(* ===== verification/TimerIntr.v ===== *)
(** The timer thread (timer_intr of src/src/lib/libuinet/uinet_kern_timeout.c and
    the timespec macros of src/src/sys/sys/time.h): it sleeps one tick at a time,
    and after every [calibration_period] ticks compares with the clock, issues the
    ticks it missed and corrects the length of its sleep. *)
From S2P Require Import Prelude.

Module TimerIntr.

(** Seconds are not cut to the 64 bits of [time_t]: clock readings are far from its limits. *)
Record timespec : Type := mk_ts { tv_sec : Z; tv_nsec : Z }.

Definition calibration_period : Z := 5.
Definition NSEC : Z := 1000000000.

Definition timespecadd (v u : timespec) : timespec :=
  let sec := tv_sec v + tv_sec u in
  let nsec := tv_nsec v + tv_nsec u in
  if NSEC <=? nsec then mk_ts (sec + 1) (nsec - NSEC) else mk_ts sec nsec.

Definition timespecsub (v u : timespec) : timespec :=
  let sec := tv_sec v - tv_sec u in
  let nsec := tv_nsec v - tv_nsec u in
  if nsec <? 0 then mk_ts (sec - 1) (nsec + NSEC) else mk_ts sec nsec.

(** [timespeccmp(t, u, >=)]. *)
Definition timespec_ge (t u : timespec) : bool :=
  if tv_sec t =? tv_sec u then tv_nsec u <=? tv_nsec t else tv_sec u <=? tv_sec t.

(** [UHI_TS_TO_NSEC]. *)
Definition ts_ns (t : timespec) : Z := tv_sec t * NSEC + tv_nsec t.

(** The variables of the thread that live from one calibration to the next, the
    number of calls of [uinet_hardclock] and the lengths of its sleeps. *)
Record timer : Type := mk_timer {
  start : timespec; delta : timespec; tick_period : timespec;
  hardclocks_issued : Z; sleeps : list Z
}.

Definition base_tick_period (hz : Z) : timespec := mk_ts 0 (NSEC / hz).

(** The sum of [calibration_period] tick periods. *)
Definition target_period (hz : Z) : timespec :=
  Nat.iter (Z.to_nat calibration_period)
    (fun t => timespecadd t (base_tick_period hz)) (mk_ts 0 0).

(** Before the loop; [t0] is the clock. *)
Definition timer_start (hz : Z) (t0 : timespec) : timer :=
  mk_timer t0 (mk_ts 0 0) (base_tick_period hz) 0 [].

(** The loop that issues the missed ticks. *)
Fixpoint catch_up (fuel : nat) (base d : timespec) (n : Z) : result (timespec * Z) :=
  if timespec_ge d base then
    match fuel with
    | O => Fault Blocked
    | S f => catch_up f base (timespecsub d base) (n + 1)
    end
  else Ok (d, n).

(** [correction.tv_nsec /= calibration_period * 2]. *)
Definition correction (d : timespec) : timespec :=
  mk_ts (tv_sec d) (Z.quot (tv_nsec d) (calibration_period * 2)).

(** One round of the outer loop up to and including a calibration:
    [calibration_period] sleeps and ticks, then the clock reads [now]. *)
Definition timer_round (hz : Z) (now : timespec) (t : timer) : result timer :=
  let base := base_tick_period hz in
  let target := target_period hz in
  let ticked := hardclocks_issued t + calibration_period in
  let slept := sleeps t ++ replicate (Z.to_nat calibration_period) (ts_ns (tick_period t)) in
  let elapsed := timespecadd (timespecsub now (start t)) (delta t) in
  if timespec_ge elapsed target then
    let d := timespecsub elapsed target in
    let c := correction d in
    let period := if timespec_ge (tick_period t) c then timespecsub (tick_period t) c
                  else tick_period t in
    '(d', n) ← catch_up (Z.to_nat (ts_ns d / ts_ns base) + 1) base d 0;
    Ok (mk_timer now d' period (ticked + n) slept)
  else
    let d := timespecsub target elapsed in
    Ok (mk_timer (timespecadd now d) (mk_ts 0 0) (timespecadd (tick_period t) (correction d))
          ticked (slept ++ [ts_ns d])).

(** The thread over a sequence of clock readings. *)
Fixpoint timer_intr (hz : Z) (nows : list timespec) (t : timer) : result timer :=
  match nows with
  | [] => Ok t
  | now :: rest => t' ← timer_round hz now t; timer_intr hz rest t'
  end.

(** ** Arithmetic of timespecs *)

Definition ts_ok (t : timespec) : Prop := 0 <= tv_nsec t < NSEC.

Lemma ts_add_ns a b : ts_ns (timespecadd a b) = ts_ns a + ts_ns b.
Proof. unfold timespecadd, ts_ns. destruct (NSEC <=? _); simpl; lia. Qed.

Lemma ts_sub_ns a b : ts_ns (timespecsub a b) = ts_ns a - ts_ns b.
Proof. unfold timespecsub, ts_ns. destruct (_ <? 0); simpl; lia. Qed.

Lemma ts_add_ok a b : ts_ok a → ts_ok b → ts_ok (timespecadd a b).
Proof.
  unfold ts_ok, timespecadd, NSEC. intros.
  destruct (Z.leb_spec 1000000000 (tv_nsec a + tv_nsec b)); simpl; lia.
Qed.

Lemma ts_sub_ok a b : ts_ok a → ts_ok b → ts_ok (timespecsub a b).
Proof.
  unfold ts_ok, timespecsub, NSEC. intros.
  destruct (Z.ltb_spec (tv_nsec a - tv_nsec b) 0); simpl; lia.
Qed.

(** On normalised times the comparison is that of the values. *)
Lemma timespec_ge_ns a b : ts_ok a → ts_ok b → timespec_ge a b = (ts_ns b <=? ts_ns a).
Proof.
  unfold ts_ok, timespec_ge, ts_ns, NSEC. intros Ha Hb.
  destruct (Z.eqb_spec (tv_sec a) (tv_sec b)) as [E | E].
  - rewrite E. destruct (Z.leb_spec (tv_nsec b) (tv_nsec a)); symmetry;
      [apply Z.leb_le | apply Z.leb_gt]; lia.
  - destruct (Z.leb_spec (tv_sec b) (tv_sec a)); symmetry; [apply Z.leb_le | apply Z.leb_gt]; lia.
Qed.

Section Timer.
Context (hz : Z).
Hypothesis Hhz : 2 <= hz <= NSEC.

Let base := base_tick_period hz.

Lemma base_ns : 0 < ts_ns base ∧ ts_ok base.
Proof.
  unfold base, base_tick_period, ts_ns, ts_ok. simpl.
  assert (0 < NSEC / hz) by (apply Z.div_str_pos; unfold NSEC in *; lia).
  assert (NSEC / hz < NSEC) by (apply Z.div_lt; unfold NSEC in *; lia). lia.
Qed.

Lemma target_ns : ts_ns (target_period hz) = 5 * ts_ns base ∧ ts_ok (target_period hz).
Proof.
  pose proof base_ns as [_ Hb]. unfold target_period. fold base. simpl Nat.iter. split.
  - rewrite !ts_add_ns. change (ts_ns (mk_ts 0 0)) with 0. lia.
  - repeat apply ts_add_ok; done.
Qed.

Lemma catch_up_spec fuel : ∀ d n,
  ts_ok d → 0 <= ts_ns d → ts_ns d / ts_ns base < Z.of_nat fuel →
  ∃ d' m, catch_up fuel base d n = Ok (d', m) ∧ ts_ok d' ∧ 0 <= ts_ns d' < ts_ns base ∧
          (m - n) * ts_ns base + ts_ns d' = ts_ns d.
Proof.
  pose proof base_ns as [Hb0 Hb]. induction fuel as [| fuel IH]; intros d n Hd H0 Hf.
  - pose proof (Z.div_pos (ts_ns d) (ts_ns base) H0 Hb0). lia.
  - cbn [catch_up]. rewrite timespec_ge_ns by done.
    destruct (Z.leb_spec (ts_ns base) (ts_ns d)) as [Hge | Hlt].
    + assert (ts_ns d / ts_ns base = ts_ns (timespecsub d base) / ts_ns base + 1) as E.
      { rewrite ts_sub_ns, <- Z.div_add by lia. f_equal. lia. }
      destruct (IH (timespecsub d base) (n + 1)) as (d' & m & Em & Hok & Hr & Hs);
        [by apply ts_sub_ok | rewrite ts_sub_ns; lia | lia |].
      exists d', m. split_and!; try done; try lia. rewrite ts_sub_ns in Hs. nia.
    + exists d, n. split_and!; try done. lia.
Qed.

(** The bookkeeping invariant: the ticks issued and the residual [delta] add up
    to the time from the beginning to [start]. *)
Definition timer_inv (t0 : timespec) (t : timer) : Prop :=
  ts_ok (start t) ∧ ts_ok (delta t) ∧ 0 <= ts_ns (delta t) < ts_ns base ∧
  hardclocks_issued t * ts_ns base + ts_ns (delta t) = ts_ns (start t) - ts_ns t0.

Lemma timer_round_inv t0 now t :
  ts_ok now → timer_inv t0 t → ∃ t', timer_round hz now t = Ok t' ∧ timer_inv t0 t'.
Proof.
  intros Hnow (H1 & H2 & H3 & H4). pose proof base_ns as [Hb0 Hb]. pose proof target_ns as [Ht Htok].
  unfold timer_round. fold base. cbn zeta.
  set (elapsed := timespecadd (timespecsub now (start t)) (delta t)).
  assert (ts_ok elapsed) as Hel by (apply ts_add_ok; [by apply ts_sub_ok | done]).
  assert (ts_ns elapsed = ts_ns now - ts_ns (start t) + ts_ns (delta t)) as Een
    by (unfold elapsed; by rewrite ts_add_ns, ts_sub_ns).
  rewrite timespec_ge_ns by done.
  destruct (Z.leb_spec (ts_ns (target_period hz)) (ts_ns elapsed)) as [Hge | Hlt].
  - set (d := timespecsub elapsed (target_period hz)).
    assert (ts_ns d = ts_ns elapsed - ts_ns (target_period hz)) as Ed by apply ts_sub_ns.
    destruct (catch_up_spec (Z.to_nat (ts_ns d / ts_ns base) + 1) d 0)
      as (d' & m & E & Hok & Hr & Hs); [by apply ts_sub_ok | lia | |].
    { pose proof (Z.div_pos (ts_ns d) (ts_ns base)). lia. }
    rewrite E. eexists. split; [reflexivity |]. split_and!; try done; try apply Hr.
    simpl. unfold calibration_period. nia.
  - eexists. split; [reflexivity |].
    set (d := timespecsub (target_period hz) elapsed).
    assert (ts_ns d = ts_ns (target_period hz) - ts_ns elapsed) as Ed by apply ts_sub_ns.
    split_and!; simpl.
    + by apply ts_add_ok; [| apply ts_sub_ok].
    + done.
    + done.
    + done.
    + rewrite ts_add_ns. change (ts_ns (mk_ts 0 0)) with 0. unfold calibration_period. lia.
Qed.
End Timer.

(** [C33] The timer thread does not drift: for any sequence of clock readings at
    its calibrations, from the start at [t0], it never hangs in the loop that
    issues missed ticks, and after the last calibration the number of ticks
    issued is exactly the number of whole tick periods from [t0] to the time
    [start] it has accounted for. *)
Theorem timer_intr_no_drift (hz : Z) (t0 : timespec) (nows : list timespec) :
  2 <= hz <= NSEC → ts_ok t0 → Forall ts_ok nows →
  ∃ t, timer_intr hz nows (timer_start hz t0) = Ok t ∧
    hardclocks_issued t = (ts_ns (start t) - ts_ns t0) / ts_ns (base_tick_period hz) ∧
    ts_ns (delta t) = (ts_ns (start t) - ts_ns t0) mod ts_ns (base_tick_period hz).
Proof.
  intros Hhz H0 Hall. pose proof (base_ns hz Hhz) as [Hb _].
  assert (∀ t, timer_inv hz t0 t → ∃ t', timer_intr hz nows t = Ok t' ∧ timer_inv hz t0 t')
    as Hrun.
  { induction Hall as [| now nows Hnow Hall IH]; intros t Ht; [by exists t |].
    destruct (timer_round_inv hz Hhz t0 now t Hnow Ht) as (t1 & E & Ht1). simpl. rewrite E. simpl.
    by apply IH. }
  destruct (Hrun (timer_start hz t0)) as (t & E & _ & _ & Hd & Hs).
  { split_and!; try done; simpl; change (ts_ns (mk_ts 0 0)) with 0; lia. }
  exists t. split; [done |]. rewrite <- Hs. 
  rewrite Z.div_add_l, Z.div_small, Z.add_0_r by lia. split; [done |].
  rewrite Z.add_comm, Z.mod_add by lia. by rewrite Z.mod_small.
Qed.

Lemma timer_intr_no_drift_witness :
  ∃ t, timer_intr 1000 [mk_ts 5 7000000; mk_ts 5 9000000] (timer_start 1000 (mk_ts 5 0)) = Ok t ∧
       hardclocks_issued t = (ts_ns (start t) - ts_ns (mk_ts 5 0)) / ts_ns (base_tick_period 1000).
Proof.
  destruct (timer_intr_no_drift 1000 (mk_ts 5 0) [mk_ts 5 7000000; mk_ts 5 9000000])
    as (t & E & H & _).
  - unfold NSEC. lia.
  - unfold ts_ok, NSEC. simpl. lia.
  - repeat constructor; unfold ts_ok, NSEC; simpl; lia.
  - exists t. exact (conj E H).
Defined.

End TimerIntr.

++++++

Transcribe the records above exactly, beginning at the line that contains "if timespec_ge d base then" and ending with the line that contains "let c := correction d in", both included, and nothing else.

  if timespec_ge d base then
    match fuel with
    | O => Fault Blocked
    | S f => catch_up f base (timespecsub d base) (n + 1)
    end
  else Ok (d, n).

(** [correction.tv_nsec /= calibration_period * 2]. *)
Definition correction (d : timespec) : timespec :=
  mk_ts (tv_sec d) (Z.quot (tv_nsec d) (calibration_period * 2)).

(** One round of the outer loop up to and including a calibration:
    [calibration_period] sleeps and ticks, then the clock reads [now]. *)
Definition timer_round (hz : Z) (now : timespec) (t : timer) : result timer :=
  let base := base_tick_period hz in
  let target := target_period hz in
  let ticked := hardclocks_issued t + calibration_period in
  let slept := sleeps t ++ replicate (Z.to_nat calibration_period) (ts_ns (tick_period t)) in
  let elapsed := timespecadd (timespecsub now (start t)) (delta t) in
  if timespec_ge elapsed target then
    let d := timespecsub elapsed target in
    let c := correction d in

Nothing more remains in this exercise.